Experimental Results and Integrated Modeling of Bacterial Growth on an Insoluble Hydrophobic Substrate (Phenanthrene)

Metabolism of a low-solubility substrate is limited by dissolution and availability and can hardly be determined. We developed a numerical model for simultaneously calculating dissolution kinetics of such substrates and their metabolism and microbial growth (Monod kinetics with decay) and tested it with three aerobic phenanthrene (PHE) degraders: Novosphingobium pentaromativorans US6-1, Sphingomonas sp. EPA505, and Sphingobium yanoikuyae B1. PHE was present as microcrystals, providing non-limiting conditions for growth. Total PHE and protein concentration were tracked over 6–12 days. The model was fitted to the test results for the rates of dissolution, metabolism, and growth.

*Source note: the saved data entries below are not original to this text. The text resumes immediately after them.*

Lemma admitted_shown conversation : ok conversation = Ok true → shown conversation.
Proof. unfold admitted. intros Hc. apply bind_Ok in Hc as (b & Hb & Hc). left. destruct b; [done|discriminate Hc]. Qed.
Lemma dense_rows_shown query conversations matches : ∀ rows,
  dense_rows sr query owner_id project_id memory_status filters conversations matches = Ok rows → all_shown rows.
Proof.
  induction matches as [|m matches IH]; cbn; intros rows Hr; [inv_ok; subst; constructor|].
  apply bind_Ok in Hr as (b & Hb & Hr). apply bind_Ok in Hr as (rows' & Hr' & Hr). injection Hr as <-.
  destruct b; cbn; [|by apply IH]. case_match; [constructor; [by apply admitted_shown|]|]; by apply IH.
Qed.
Lemma keyword_row_conversation c threshold query row : _keyword_result_row c threshold query = Ok row → c_conversation row = VDict c.
Proof. unfold _keyword_result_row. intros Hr. inv_ok. by subst. Qed.
Lemma lexical_rows_shown query keyword rows :
  lexical_rows sr query owner_id project_id memory_status filters keyword = Ok rows → all_shown rows.
Proof.
  unfold lexical_rows. intros Hr. apply bind_Ok in Hr as (kept & Hk & Hr). apply Forall_forall. intros row Hrow.
  apply (map_result_elem _ _ _ Hr) in Hrow as (c & Hc & Hrow). apply keyword_row_conversation in Hrow as ->.
  apply (filter_result_elem _ _ _ Hk) in Hc as [_ Hc]. apply admitted_shown. by case_match.
Qed.
Lemma fact_row_conversation query fact id conversation row : fact_row_of sr query fact id conversation = Some row → c_conversation row = conversation.
Proof.
  unfold fact_row_of. destruct conversation as [| | | | | |c]; try done. destruct (vget_or _ _ _) as [| | | | |l|]; try done.
  destruct l as [|m l]; [done|]. cbv zeta. intros (i & _ & Hr)%bind_Some. by repeat (case_match; simplify_eq/=).
Qed.
Lemma fact_rows_shown query limit sources facts : ∀ rows, all_shown rows →
  returns (fact_rows_from sr query owner_id project_id memory_status filters limit sources facts rows) all_shown.
Proof.
  induction facts as [|fact facts IH]; cbn [fact_rows_from]; intros rows Hrows; [by apply returns_ret|].
  cbv zeta. case_match; [by apply IH|]. apply returns_then. intros conversation. apply returns_checked. intros b Hb.
  destruct b; cbn [negb]; [|by apply IH]. destruct (fact_row_of _ _ _ _ _) as [row|] eqn:Er; [|by apply IH].
  assert (all_shown (rows ++ [row])).
  { apply Forall_app_2; [done|]. constructor; [|constructor]. apply admitted_shown. by rewrite (fact_row_conversation _ _ _ _ _ Er). }
  case_match; [by apply IH|]. case_match; [by apply returns_ret|by apply IH].
Qed.
Lemma graph_rows_shown event_ids query relationships : graph_ready sr = true → ∀ i rows, all_shown rows →
  returns (graph_rows_from rt sr now context event_ids i query owner_id project_id relationships rows) all_shown.
Proof.
  intros Hg. induction relationships as [|r relationships IH]; cbn [graph_rows_from]; intros i rows Hrows; [by apply returns_ret|].
  case_match; [|by apply IH]. apply returns_with. intros conversation (w & w' & Hc). destruct conversation as [c|]; [|by apply IH].
  apply returns_checked. intros row Hrow. apply IH. case_match; [done|]. apply Forall_app_2; [done|]. constructor; [|constructor].
  cbn. right. split; [done|]. rewrite (keyword_row_conversation _ _ _ _ Hrow). by repeat eexists.
Qed.
Lemma graph_candidates_shown event_ids query limit :
  returns (_graph_candidate_rows rt sr now context event_ids query owner_id project_id limit) all_shown.
Proof.
  unfold _graph_candidate_rows. destruct (graph_ready sr) eqn:Hg; cbn [negb]; [|by apply returns_ret; constructor].
  apply returns_then. intros relationships. by apply graph_rows_shown; [|constructor].
Qed.
Lemma fact_candidates_shown event_id query limit :
  returns (_fact_candidate_rows sr now context event_id query owner_id project_id memory_status filters limit) all_shown.
Proof.
  unfold _fact_candidate_rows. apply returns_then. intros facts. apply returns_then. intros sources.
  apply fact_rows_shown. constructor.
Qed.
Definition lists_shown (lists : list (string * list candidate)) : Prop := Forall (λ sl, all_shown sl.2) lists.
Lemma collect_shown event_ids request semantic_query : q_owner_id request = owner_id →
  returns (collect_candidates rt sr now context event_ids request semantic_query filters project_id memory_status) (λ r, lists_shown r.1).
Proof.
  intros Ho. unfold collect_candidates. cbv zeta. rewrite Ho. apply returns_checked; intros vectors _. apply returns_checked; intros qv _.
  apply returns_then; intros [matches d]. do 4 (apply returns_then; intros ?). apply returns_checked; intros dense Hd.
  apply returns_checked; intros lexical Hl. eapply returns_bind; [apply graph_candidates_shown|]; intros graph Hg.
  eapply returns_bind; [apply fact_candidates_shown|]; intros fact Hf. apply returns_ret.
  repeat constructor; cbn; [by eapply dense_rows_shown|by eapply lexical_rows_shown|done..].
Qed.
End candidates.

The strains showed similar efficiency, with vmax values of 12–18 g dw g–1 d–1, yields of 0.21 g g–1, maximum growth rates of 2.5–3.8 d–1, and decay rates of 0.04–0.05 d–1. Sensitivity analysis with the model shows that (i) retention in crystals or NAPLs or by sequestration competes with biodegradation, (ii) bacterial growth conditions (dissolution flux and resulting chemical activity of substrate) are more relevant for the final state of the system than the initial biomass, and (iii) the desorption flux regulates the turnover in the presence of solid-state, sequestered (aged), or NAPL substrate sources.